Geeklog 1.3.11sr1 and 1.3.9sr4
- Sunday, July 03 2005 @ 04:11 pm EDT
- Contributed by: Dirk
- Views: 23,420
Stefan Esser has found an SQL injection vulnerability in Geeklog that can, under certain circumstances, be used to extract sensitive user data such as a user's password hash. We are therefore releasing security updates to address this issue and would advise you to upgrade ASAP.
There are upgrade archives available to upgrade from Geeklog 1.3.11 and Geeklog 1.3.9sr3, as well as a complete tarball for Geeklog 1.3.11sr1 (for new installations).
Users of Geeklog 1.3.10 please read on ...

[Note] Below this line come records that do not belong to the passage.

Lemma zlen_text r p e : 0 <= p <= bend r -> e <= bend r -> zlen (text r p e) = Z.max 0 (e - p).
Proof.
  intros. unfold text, bend in *. destruct (Z.le_gt_cases p e); [rewrite zlen_slice by lia; lia|].
  rewrite slice_nil by lia. unfold zlen. cbn. lia.
Qed.

Lemma zlen_map {A B} (f : A -> B) l : zlen (map f l) = zlen l.
Proof. unfold zlen. rewrite length_map. reflexivity. Qed.

(** Branches, other members, and stores that are far enough behind. *)
Ltac in_bounds := try solve [lia | unfold zlen; cbn [length bs]; lia].
Ltac quiet_set :=
  lazymatch goal with
  | |- quiet _ _ (put_ _ _ _) => apply quiet_then_put; [lia | in_bounds | in_bounds | ]
  | |- quiet _ _ (memset _ _ _ _) => apply quiet_then_memset; [lia | in_bounds | in_bounds | in_bounds | ]
  | |- quiet _ _ (if ?b then _ else _) => destruct b eqn:?
  | |- quiet _ _ (?f _ ?r') => is_const f; transitivity r'; [|split; reflexivity]
  | |- quiet _ _ (?f ?r') => is_const f; transitivity r'; [|split; reflexivity]
  end.
Ltac quiet_steps := repeat first [reflexivity | assumption | quiet_set].

Lemma quiet_blank_cr L p e r : 2 <= L -> L <= p -> p <= bend r -> e <= bend r -> quiet L r (blank_cr p e r).
Proof.
  intros. unfold blank_cr. destruct (Z.ltb_spec p e); [|reflexivity]. apply quiet_then_put; [lia..| |reflexivity].
  rewrite zlen_map, zlen_text by lia. lia.
Qed.

Lemma quiet_postProcessHost L p e r ret r' : 2 <= L -> L - 2 <= p -> p <= bend r -> e <= bend r ->
  postProcessHost p e r = (ret, r') -> quiet L r r' /\ (ret = 0 \/ ret = SC_400).
Proof.
  intros HL Hp Hpb He. unfold postProcessHost.
  destruct (_ <? 0); intros [= <- <-]; (split; [|auto]); cbv zeta; quiet_steps; rewrite zlen_map, zlen_text by lia; lia.
Qed.

Lemma quiet_eraseHeader L h r r' : 2 <= L -> L <= keyOff h <= bend r -> valOff h + valLen h <= bend r -> quiet L r r' -> quiet L r (eraseHeader h r').
Proof.
  intros HL Hp Hv Hq. unfold eraseHeader. cbv zeta. apply quiet_then_memset; try assumption; repeat case_match; lia.
Qed.

(** The header that [unknown_line] makes: its name and colon before its value. *)
Definition key_value_ok (L e : Z) (h : key_value_pair) : Prop :=
  L <= keyOff h /\ 0 <= keyLen h /\ keyOff h + keyLen h + 1 <= valOff h /\ 0 <= valLen h /\ valOff h + valLen h < e.

Lemma strcaseeq_zlen a b : strcaseeq a b = true -> zlen a = zlen b.
Proof. unfold strcaseeq. intros H. apply bytes_eqb_eq in H. apply (f_equal zlen) in H. rewrite !zlen_map in H. exact H. Qed.

Lemma quiet_processUnknownHeader L h r ret r' : 2 <= L -> key_value_ok L (bend r) h ->
  processUnknownHeader h r = (ret, r') -> quiet L r r' /\ (ret = 0 \/ ret = SC_400).
Proof.
  intros HL (Hk & Hkl & Hv & Hvl & He). unfold processUnknownHeader. cbv zeta.
  assert (Hname : zlen (text r (keyOff h) (keyOff h + keyLen h)) = keyLen h) by (rewrite zlen_text by lia; lia).
  destruct (strcaseeq _ (bs "Upgrade")) eqn:Eup.
  { apply strcaseeq_zlen in Eup. rewrite Hname in Eup. unfold zlen in Eup. cbn in Eup.
    destruct (_ && _); [|destruct (_ && _)]; intros [= <- <-]; (split; [|auto]); quiet_steps. }
  destruct (_ || _); [intros [= <- <-]; split; [|auto]; quiet_steps|].
  destruct (strcaseeq _ (bs "X-Forwarded-Proto")); [intros [= <- <-]; split; [|auto]; quiet_steps|].
  destruct (strcaseeq _ (bs "X-Forwarded-scheme")) eqn:Esc.
  { apply strcaseeq_zlen in Esc. rewrite Hname in Esc. unfold zlen in Esc. cbn in Esc.
    intros [= <- <-]. split; [|auto]. quiet_steps. }
  destruct (strcaseeq _ (bs "proxy")); [intros [= <- <-]; split; [|auto]; quiet_steps|].
  destruct (strcaseeq _ (bs "EXPECT")); [destruct (_ && _)|]; intros [= <- <-]; (split; [|auto]); quiet_steps.
  transitivity (eraseHeader h (orContextState EXPECT_100 r)); [|split; reflexivity].
  apply quiet_eraseHeader; [lia..|]. quiet_steps.
Qed.
(* ===== verification/Chains.v ===== *)
(** * Chains: the entries of one name in an array

    An array of entries that say a name and a value, or nothing: the first entry of a
    name, and the next one behind an entry.  The header tables of requests and
    responses link the entries of one name in this order. *)

From S2P Require Import Prelude.
#[local] Open Scope Z_scope.

Notation field := (list Z * list Z)%type (only parsing).

(** ** Finding by name *)

Definition named (n : list Z) (o : option field) : bool := match o with Some (m, _) => bytes_eqb m n | None => false end.

Fixpoint first_at (n : list Z) (F : list (option field)) : option nat :=
  match F with
  | [] => None
  | o :: F => if named n o then Some 0%nat else S <$> first_at n F
  end.

(** The next entry behind [i] with this name, as the chain counts. *)
Definition next_at (n : list Z) (i : nat) (F : list (option field)) : Z :=
  match first_at n (drop (S i) F) with Some j => Z.of_nat (S i + j) | None => -1 end.

Lemma named_iff n o : named n o = true <-> exists v, o = Some (n, v).
Proof.
  destruct o as [[m v]|]; cbn; [rewrite bytes_eqb_eq|]; [split; [intros ->; eauto|intros (? & [= -> _]); reflexivity]|split; [discriminate|intros (? & [=])]].
Qed.

Lemma first_at_Some n F i : first_at n F = Some i -> exists v, F !! i = Some (Some (n, v)).
Proof.
  revert i. induction F as [|o F IH]; intros i; [discriminate|]. cbn. destruct (named n o) eqn:E.
  - intros [= <-]. apply named_iff in E as [v ->]. exists v. reflexivity.
  - destruct (first_at n F) as [j|]; [|discriminate]. intros [= <-]. exact (IH j eq_refl).
Qed.

Lemma first_at_min n F i j v : first_at n F = Some i -> F !! j = Some (Some (n, v)) -> (i <= j)%nat.
Proof.
  revert i j. induction F as [|o F IH]; intros i j; [discriminate|]. cbn. destruct (named n o) eqn:E; [intros [= <-]; lia|].
  destruct (first_at n F) as [k|]; [|discriminate]. intros [= <-] Hj. destruct j as [|j]; [|specialize (IH k j eq_refl Hj); lia].
  cbn in Hj. injection Hj as ->. cbn in E. rewrite (proj2 (bytes_eqb_eq n n) eq_refl) in E. discriminate.
Qed.

Lemma first_at_None n F j v : first_at n F = None -> F !! j <> Some (Some (n, v)).
Proof.
  intros H Hj. revert j H Hj. induction F as [|o F IH]; intros j; [discriminate|]. cbn. destruct (named n o) eqn:E; [discriminate|].
  destruct (first_at n F); [discriminate|]. intros _ Hj. destruct j as [|j]; [|exact (IH j eq_refl Hj)].
  cbn in Hj. injection Hj as ->. cbn in E. rewrite (proj2 (bytes_eqb_eq n n) eq_refl) in E. discriminate.
Qed.

Lemma first_at_app n F G : first_at n (F ++ G) = match first_at n F with Some i => Some i | None => Nat.add (length F) <$> first_at n G end.
Proof.
  induction F as [|o F IH]; cbn; [destruct (first_at n G); reflexivity|]. destruct (named n o); [reflexivity|]. rewrite IH.
  destruct (first_at n F); [reflexivity|]. destruct (first_at n G); reflexivity.
Qed.

Lemma first_at_insert n F i o o' : F !! i = Some o -> named n o' = named n o -> first_at n (<[i := o']> F) = first_at n F.
Proof.
  revert i. induction F as [|x F IH]; intros [|i] Hi Hn; cbn in *; try discriminate.
  - injection Hi as ->. rewrite Hn. reflexivity.
  - rewrite IH by assumption. reflexivity.
Qed.

Lemma next_at_insert n k F i o o' : F !! i = Some o -> named n o' = named n o -> next_at n k (<[i := o']> F) = next_at n k F.
Proof.
  intros Hi Hn. unfold next_at. destruct (decide (i < S k)%nat).
  - rewrite drop_insert_lt by lia. reflexivity.
  - rewrite drop_insert_ge by lia. erewrite first_at_insert; [reflexivity| |exact Hn]. rewrite lookup_drop. rewrite <- Hi. f_equal. lia.
Qed.

Lemma next_at_app n k F o : (k < length F)%nat ->
  next_at n k (F ++ [o]) = if next_at n k F =? -1 then if named n o then Z.of_nat (length F) else -1 else next_at n k F.
Proof.
  intros Hk. unfold next_at. rewrite drop_app_le, first_at_app by lia. destruct (first_at n (drop (S k) F)) as [j|].
  - destruct (Z.eqb_spec (Z.of_nat (S k + j)) (-1)); [lia|reflexivity].
  - cbn. destruct (named n o); cbn; [|reflexivity]. rewrite length_drop. f_equal. lia.
Qed.

Lemma next_at_Some n k F j : next_at n k F = Z.of_nat j -> (k < j)%nat /\ exists v, F !! j = Some (Some (n, v)).
Proof.
  unfold next_at. destruct (first_at n (drop (S k) F)) as [i|] eqn:E; [|lia]. intros H. apply first_at_Some in E as [v Hv]. rewrite lookup_drop in Hv.
  replace j with (S k + i)%nat by lia. split; [lia|]. exists v. exact Hv.
Qed.

Lemma next_at_None n k F j v : next_at n k F = -1 -> (k < j)%nat -> F !! j <> Some (Some (n, v)).
Proof.
  unfold next_at. destruct (first_at n (drop (S k) F)) as [i|] eqn:E; [lia|]. intros _ Hk Hj. apply (first_at_None n _ (j - S k) v E).
  rewrite lookup_drop. rewrite <- Hj. f_equal. lia.
Qed.

Lemma next_at_end n k F : next_at n k F = -1 \/ exists j, next_at n k F = Z.of_nat j.
Proof. unfold next_at. destruct (first_at _ _); eauto. Qed.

As mentioned in the release announcement for Geeklog 1.3.11, there will be no further development for Geeklog 1.3.10. Consequentially, we are not releasing this security upgrade for 1.3.10. While it would be easy to provide such an upgrade, it would be pointless as 1.3.11 was itself a security upgrade for 1.3.10. So fixing this security issue would still leave you vulnerable to the issues with 1.3.10. You had over half a year to upgrade to 1.3.11 and if you still haven't done so, now would be a good time ... Use the 1.3.11sr1 tarball and go through all the usual upgrade steps. As mentioned before, the upgrade should be relatively painless as there were no changes in the themes and config.php from 1.3.10 to 1.3.11.